The energy transition is ‘going to take a longer period than it’s being predicted by many’
In addition to the fiscal impacts that shifting taxation policy will have on North Sea oil and gas, Mr Duguid sees the need to keep the sector healthy as he believes the country will be reliant on it for longer than is currently predicted.
The Aurora boss said: “That’s got to be a concern for everybody because for me the transition will take time, there’s all sorts of time frames being quoted for when we can get the net zero, but in my mind that transition is going to take a longer period than it’s being predicted by many.

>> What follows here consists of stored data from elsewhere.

(* ===== verification/RtimAdd.v ===== *)
(** * ADDTASK: from a file to the task database *)

From Stdlib Require Import ZArith Lia Bool List String Ascii.
From stdpp Require Import base list strings gmap.
From S2P Require Import Prelude CString EnvSet Timer Task TaskDB TaskDBSpec TaskDBProps TimerDB Lexers ConfConv Ini.
From S2P Require Import GlobOpt Cgroup GlobOptProps ConfParse ConfTask ConfTaskProps ConfGlob ConfGlobProps FSeries.
From S2P Require Import RtimMsg RtimExec RtimProps RtimCtl.

Open Scope Z_scope.
Open Scope crinit_scope.

#[local] Arguments String.append : simpl nomatch.

(** ** The third argument *)

(** The settings with the first DEPENDS set to the argument and the others
    emptied; without any, one is added at the end. *)
Fixpoint put_depends (arg : string) (first : bool) (l : list (string * string)) : list (string * string) :=
  match l with
  | [] => if first then [("DEPENDS"%string, arg)] else []
  | (k, v) :: l =>
      if str_eqb k "DEPENDS" then (k, if first then arg else EmptyString) :: put_depends arg false l
      else (k, v) :: put_depends arg first l
  end.

(** What the settings are after ADDTASK has looked at its third argument. *)
Definition with_depends (arg : string) (l : list (string * string)) : list (string * string) :=
  if str_eqb arg "@unchanged" then l
  else if str_eqb arg "@empty" then empty_depends l
  else put_depends arg true l.

Section Depends.
Context {B C : Type} `{TaskDBServices B} `{!Faulty C, !OptState C, !ConfFiles C, !TimerState C, !ConfEnv C, !SeriesEnv C}.
Context `{!DirEnv C, !RtimEnv C}.
Notation D := (daemon B C).
Implicit Types s : D.

Lemma run_db_fallible s : quiet (dm_db s) → on_db fallible s = Ret false s.
Proof. intros Hq. unfold on_db. rewrite fallible_quiet by done. by destruct s. Qed.

Lemma run_replace arg first l s :
  quiet (dm_db s) →
  ∃ first' l', replace_depends arg first l s = Ret (Some (first', l')) s ∧
    put_depends arg first l = l' ++ (if first' then [("DEPENDS"%string, arg)] else []).
Proof.
  intros Hq. revert first. induction l as [|[k v] l IH]; intros first; simpl.
  { exists first, []. by destruct first. }
  destruct (str_eqb k "DEPENDS").
  - destruct (IH false) as (f & l' & E & Hp). exists f, ((k, if first then arg else EmptyString) :: l').
    rewrite (bind_run _ _ s false s) by (destruct first; [by apply run_db_fallible|done]).
    rewrite (bind_run _ _ _ _ _ E). by rewrite Hp.
  - destruct (IH first) as (f & l' & E & Hp). exists f, ((k, v) :: l').
    rewrite (bind_run _ _ _ _ _ E). by rewrite Hp.
Qed.

Lemma run_apply_depends arg l s : quiet (dm_db s) → apply_depends arg l s = Ret (Some (with_depends arg l)) s.
Proof.
  intros Hq. unfold apply_depends, with_depends. do 2 (case_if; [done|]).
  destruct (run_replace arg true l s Hq) as (f & l' & E & ->). rewrite (bind_run _ _ _ _ _ E). destruct f.
  - do 3 (rewrite (bind_run _ _ _ _ _ (run_db_fallible s Hq))). done.
  - by rewrite app_nil_r.
Qed.
End Depends.

(** The dependencies change and nothing else does. *)
Definition not_depends (kv : string * string) : bool := negb (str_eqb kv.1 "DEPENDS").

Lemma filter_depends (k v v' : string) (l l' : list (string * string)) :
  filter (λ kv, not_depends kv) l = filter (λ kv, not_depends kv) l' → (str_eqb k "DEPENDS" = false → v = v') →
  filter (λ kv, not_depends kv) ((k, v) :: l) = filter (λ kv, not_depends kv) ((k, v') :: l').
Proof.
  intros IH Hv. destruct (str_eqb k "DEPENDS") eqn:E.
  - rewrite !filter_cons_False; [done|unfold not_depends; simpl; rewrite E; by intros []..].
  - rewrite !filter_cons_True; [by rewrite IH, Hv|unfold not_depends; simpl; by rewrite E..].
Qed.

Lemma with_depends_others arg l : filter (λ kv, not_depends kv) (with_depends arg l) = filter (λ kv, not_depends kv) l.
Proof.
  unfold with_depends. case_if; [done|]. case_if.
  - induction l as [|[k v] l IH]; [done|]. unfold empty_depends in *. cbn [fmap list_fmap fst snd].
    destruct (str_eqb k "DEPENDS") eqn:E; by apply filter_depends; [|congruence].
  - generalize true. induction l as [|[k v] l IH]; intros first; simpl; [by destruct first|].
    destruct (str_eqb k "DEPENDS") eqn:E; apply filter_depends; [done|congruence|done|done].
Qed.

Lemma put_depends_task arg name cmds deps :
  put_depends arg true (task_conf name cmds deps) =
  ("NAME"%string, name) :: ((λ a, ("COMMAND"%string, write_args a)) <$> cmds) ++ [("DEPENDS"%string, arg)].
Proof.
  unfold task_conf. cbn [put_depends]. replace (str_eqb "NAME" "DEPENDS") with false by done. f_equal.
  induction cmds as [|c cmds IH]; [done|]. cbn [fmap list_fmap app put_depends].
  replace (str_eqb "COMMAND" "DEPENDS") with false by done. f_equal. exact IH.
Qed.

(** The dependencies a task gets: those of the file, none, or the given ones. *)
Inductive depends_arg (deps : list crinitTaskDep) : string → list crinitTaskDep → Prop :=
| dep_unchanged : depends_arg deps "@unchanged" deps
| dep_empty : depends_arg deps "@empty" []
| dep_given deps' : Forall dep_plain deps' → depends_arg deps (write_words (dep_word <$> deps')) deps'.

Lemma with_depends_task arg name cmds deps deps' :
  depends_arg deps arg deps' → with_depends arg (task_conf name cmds deps) = task_conf name cmds deps'.
Proof.
  unfold with_depends. intros [| |given _].
  - done.
  - simpl. unfold empty_depends, task_conf. cbn [fmap list_fmap fst]. replace (str_eqb "NAME" "DEPENDS") with false by done. f_equal.
    induction cmds as [|c cmds IH]; [done|]. cbn [fmap list_fmap app fst].
    replace (str_eqb "COMMAND" "DEPENDS") with false by done. f_equal. exact IH.
  - replace (str_eqb (write_words (dep_word <$> given)) "@unchanged") with false by (by destruct given).
    replace (str_eqb (write_words (dep_word <$> given)) "@empty") with false by (by destruct given).
    by rewrite put_depends_task.
Qed.

Section AddTask.
Context {B C : Type} `{TaskDBServices B} `{!Faulty C, !OptState C, !ConfFiles C, !TimerState C, !ConfEnv C, !SeriesEnv C}.
Context `{!DirEnv C, !RtimEnv C}.
Notation D := (daemon B C).
Implicit Types s : D.

(** What ADDTASK answers and leaves in the database. *)
Definition added (name : string) (t : crinitTask) (overwrite : string) s (r : option crinitRtimCmd) s' : Prop :=
  quiet (dm_db s') ∧
  (r = success CRINIT_RTIMCMD_R_ADDTASK ∧ stable (dm_db s') ∧ tasks_of s' = <[name := t]> (tasks_of s) ∧
     (overwrite = "true"%string ∨ tasks_of s !! name = None) ∨
   r = failure CRINIT_RTIMCMD_R_ADDTASK "Could not insert new task into TaskDB." ∧
     (tasks_of s' = tasks_of s ∧ overwrite ≠ "true"%string ∧ is_Some (tasks_of s !! name) ∨
      tasks_of s' = <[name := t]> (tasks_of s) ∧ (overwrite = "true"%string ∨ tasks_of s !! name = None))).

Lemma addtask_spec file overwrite arg c c1 c2 t s :
  at_rest s → crinitParseConf file (dm_conf s) = Ret (Some c) c1 →
  crinitTaskCreateFromConfKvList 1 (with_depends arg c) c1 = Ret (Some t) c2 →
  task_ok t → t_cgroup t = None →
  wp (crinitExecRtimCmd (command CRINIT_RTIMCMD_C_ADDTASK [file; overwrite; arg]))
    (λ r s', added (t_name t) t overwrite s r s' ∧ dm_conf s' = c2 ∧ dm_trace s' = dm_trace s ∧ dm_wait s' = dm_wait s) s.
Proof.
  intros Hs Hparse Hcreate Hok Hcg. unfold crinitExecRtimCmd, crinitExecRtimCmdAddTask. cbn [op args command].
  apply wp_bind. apply (wp_intro _ _ _ (Some c) (set_dm_conf c1 s)); [unfold on_conf; by rewrite Hparse|].
  apply wp_bind. eapply wp_intro; [by apply run_apply_depends; apply Hs|].
  apply wp_bind. apply (wp_intro _ _ _ (Some t) (set_dm_conf c2 s)); [unfold on_conf; simpl; by rewrite Hcreate|].
  apply wp_bind, wp_on_db. eapply wp_mono; [|apply wp_insert; [apply Hs|done]].
  intros [r freed] b [Hins Hq]. simpl in Hins, Hq. destruct (Hq (rest_quiet _ Hs)) as [-> Hqb].
  apply wp_bind. unfold free_task, crinitDestroyTask. rewrite Hcg. apply wp_on_db, wp_ret. unfold added, tasks_of.
  assert (str_eqb overwrite "true" = true → overwrite = "true"%string) as Ho by apply str_eqb_true.
  destruct Hins as [-> Hst [_ Hm] Hfree _| -> Hst Hdb Hwhy| -> [_ Hm] Hfree _|i sl _ Hnq _ _ _ _].
  - apply wp_rest_respond; [done|]. simpl. rewrite Hm. split_and!; [done|left|done..]. split_and!; [done..|]. naive_solver.
  - apply wp_rest_respond; [done|]. simpl. rewrite Hdb. split_and!; [done|right|done..]. split; [done|left].
    destruct (Hwhy (rest_quiet _ Hs)) as [Hf Hsome]. split_and!; [done| |done]. intros ->. done.
  - apply wp_rest_respond; [done|]. simpl. rewrite Hm. split_and!; [done|right|done..]. split; [done|right]. naive_solver.
  - by destruct Hnq; apply Hs.
Qed.

(** C29: ADDTASK with a file in which the name, the commands and the dependencies
    of a task are written out stores exactly this task, with the dependencies of
    the file, none, or those given in the command, as its third argument says.
    A task of that name is only replaced if the second argument asks for that;
    otherwise the command is refused and nothing changes.  When a feature hook
    refuses the task, the error is reported with the task in the database. *)
Theorem crinitExecRtimCmdAddTask_stores file overwrite arg name cmds deps deps' s :
  at_rest s → settled (dm_conf s) → bools (get_opts (dm_conf s)) SIGNATURES = false →
  Forall (Forall (λ a, no_nul a = true)) cmds → Forall (λ a, a ≠ []) cmds → Forall dep_plain deps' →
  cmds ≠ [] ∨ deps' ≠ [] → Forall setting_ok (task_conf name cmds deps) →
  read_file file (dm_conf s) = Ret (Some (conf_text (task_conf name cmds deps))) (dm_conf s) →
  depends_arg deps arg deps' →
  ∃ created,
    wp (crinitExecRtimCmd (command CRINIT_RTIMCMD_C_ADDTASK [file; overwrite; arg]))
      (λ r s', added name (plain_task name cmds deps' (envs (get_opts (dm_conf s)) ENV)
                 (envs (get_opts (dm_conf s)) FILTERS) created) overwrite s r s' ∧
         dm_conf s' = dm_conf s ∧ dm_trace s' = dm_trace s ∧ dm_wait s' = dm_wait s) s.
Proof.
  intros Hs Hc Hsig Hnul Hargs Hd Hne Hok Hfile Harg.
  destruct (run_create name cmds deps' (dm_conf s) Hc Hnul Hd Hne) as [created E]. exists created.
  change name with (t_name (plain_task name cmds deps' (envs (get_opts (dm_conf s)) ENV)
    (envs (get_opts (dm_conf s)) FILTERS) created)) at 1.
  eapply (addtask_spec file overwrite arg (task_conf name cmds deps)); [done|by apply run_parse_conf| | |done].
  - rewrite (with_depends_task arg name cmds deps deps') by done. exact E.
  - split; simpl; [by apply Forall_fmap|constructor|apply Hc|apply Hc|done].
Qed.

(** *** ADDSERIES *)

(** A series file that cannot be loaded leaves the spawning of tasks inhibited:
    the command reports the error, and no task is started until another series
    has been loaded. *)
Theorem failed_series_inhibits_spawning file overwrite c' s :
  at_rest s → quiet (dm_conf s) → opt_locked (get_opts (dm_conf s)) = false → crinitIsAbsPath file = true →
  crinitLoadSeriesConf file (set_opts (set_tasks None (get_opts (dm_conf s))) (dm_conf s)) = Ret (-1) c' →
  wp (crinitExecRtimCmd (command CRINIT_RTIMCMD_C_ADDSERIES [file; overwrite]))
    (λ r s', r = failure CRINIT_RTIMCMD_R_ADDSERIES "Could not load series file." ∧ tasks_of s' = tasks_of s ∧
       wp (crinitTaskDBSpawnReady CRINIT_DISPATCH_THREAD_MODE_START)
         (λ rc b, threads b = threads (dm_db s')) (dm_db s')) s.
Proof.
  intros Hs Hq Hu Habs Hload. unfold crinitExecRtimCmd, crinitExecRtimCmdAddSeries. cbn [op args command].
  rewrite Habs. cbn [negb]. apply wp_bind, wp_on_db. eapply wp_mono; [|apply setspawninhibit_spec, Hs].
  intros r b (Hst & Hf & _ & Hts & Hinh & Hr). rewrite Hr by apply Hs. cbn [Z.eqb].
  set (o := get_opts (dm_conf s)) in *. set (c1 := set_opts (set_opt_locked true o) (dm_conf s)).
  apply wp_bind. eapply wp_intro; [unfold on_conf; simpl; by rewrite run_borrow|]. fold o. fold c1.
  set (c2 := set_opts (set_tasks None (get_opts c1)) c1). apply wp_bind. apply (wp_intro _ _ _ tt (set_dm_conf c2 (set_dm_db b s))).
  { done. }
  assert (get_opts c2 = set_tasks None (set_opt_locked true o)) as E2 by (unfold c2, c1; by rewrite !get_set_opts).
  apply wp_bind. eapply wp_intro; [unfold on_conf; simpl; by rewrite run_remit by (by rewrite E2)|]. cbn [Z.eqb].
  replace (set_opts (set_opt_locked false (get_opts c2)) c2) with (set_opts (set_tasks None o) (dm_conf s)).
  2:{ rewrite E2. unfold c2, c1. rewrite !set_set_opts. f_equal. by destruct o; simpl in *; subst. }
  apply wp_bind. eapply wp_intro; [unfold on_conf; simpl; by rewrite Hload|]. cbn [Z.eqb].
  apply wp_rest_respond; [simpl; by apply Hf, Hs|]. split_and!; [done| |].
  - unfold tasks_of, db_map. simpl. by rewrite Hts.
  - simpl. eapply wp_mono; [|by apply wp_spawnready]. intros rc b2 Hsp.
    apply (sp_none _ _ _ _ Hsp). left. apply Hinh. by apply Hr, Hs.
Qed.
End AddTask.

(** ** Witnesses *)

Definition demo_files : list (string * string) := [("/etc/crinit/net.crinit", conf_text demo_conf)]%string.

(** "net" is replaced by the task of the file, with no dependency. *)
Lemma crinitExecRtimCmdAddTask_stores_witness :
  ∃ created,
    wp (crinitExecRtimCmd (command CRINIT_RTIMCMD_C_ADDTASK ["/etc/crinit/net.crinit"; "true"; "@empty"]%string))
      (λ r s', added "net" (plain_task "net" [["/sbin/ip"; "link set up"]]%string [] demo_no_env demo_no_env created) "true"
                 (demo_daemon [] demo_files) r s') (demo_daemon [] demo_files).
Proof.
  destruct (crinitExecRtimCmdAddTask_stores "/etc/crinit/net.crinit" "true" "@empty" "net"
    [["/sbin/ip"; "link set up"]]%string [mkDep "fs" "wait"] [] (demo_daemon [] demo_files)) as [created E].
  - apply demo_at_rest.
  - apply demo_confd_settled.
  - reflexivity.
  - repeat constructor.
  - repeat constructor. discriminate.
  - constructor.
  - left. discriminate.
  - exact demo_conf_ok.
  - reflexivity.
  - constructor.
  - exists created. eapply wp_mono; [|exact E]. intros r s' [Hr _]. exact Hr.
Defined.

Lemma failed_series_inhibits_spawning_witness :
  wp (crinitExecRtimCmd (command CRINIT_RTIMCMD_C_ADDSERIES ["/none.series"; "false"]%string))
    (λ r s', r = failure CRINIT_RTIMCMD_R_ADDSERIES "Could not load series file." ∧ tasks_of s' = tasks_of (demo_daemon [] []) ∧
       wp (crinitTaskDBSpawnReady CRINIT_DISPATCH_THREAD_MODE_START)
         (λ rc b, threads b = threads (dm_db s')) (dm_db s')) (demo_daemon [] []).
Proof.
  eapply (failed_series_inhibits_spawning "/none.series" "false" _ (demo_daemon [] []));
    [apply demo_at_rest|reflexivity|reflexivity|reflexivity|vm_compute; reflexivity].
Defined.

“That means that we need to retain our ability to produce hydrocarbons until that transition can take place in a secure and safe way.
“It hasn’t driven our internationalisation, but it is a concern because a big number of our staff and employees are still in oil and gas and yes, we will be able to transition them over, but it’s a five to 10-year period, not a two to three-year period.”
Aurora became the become the latest member of the Inverness and Cromarty Firth Green Freeport consortium.
The firm also recently received a £20 million investment from the Scottish National Investment Bank to “expand its network of regional training hubs and workshop facilities.”
The cash is set to support the country’s green energy supply chain and enable Aurora to service projects across Scotland’s renewable energies sector.
Aurora also plans to develop a “globally recognised” apprenticeship scheme aimed at training those new to the industry.
The multi-million-pound investment has been part-financed by capital from the Just Transition Fund, allocated to the Bank from the Scottish Government in April 2023.
Aurora has opened a renewables training facility in its native Inverness which added to its existing spaces in Aberdeen, Wick and Huntly that are focused on engineering and fabrication work within the renewables sector.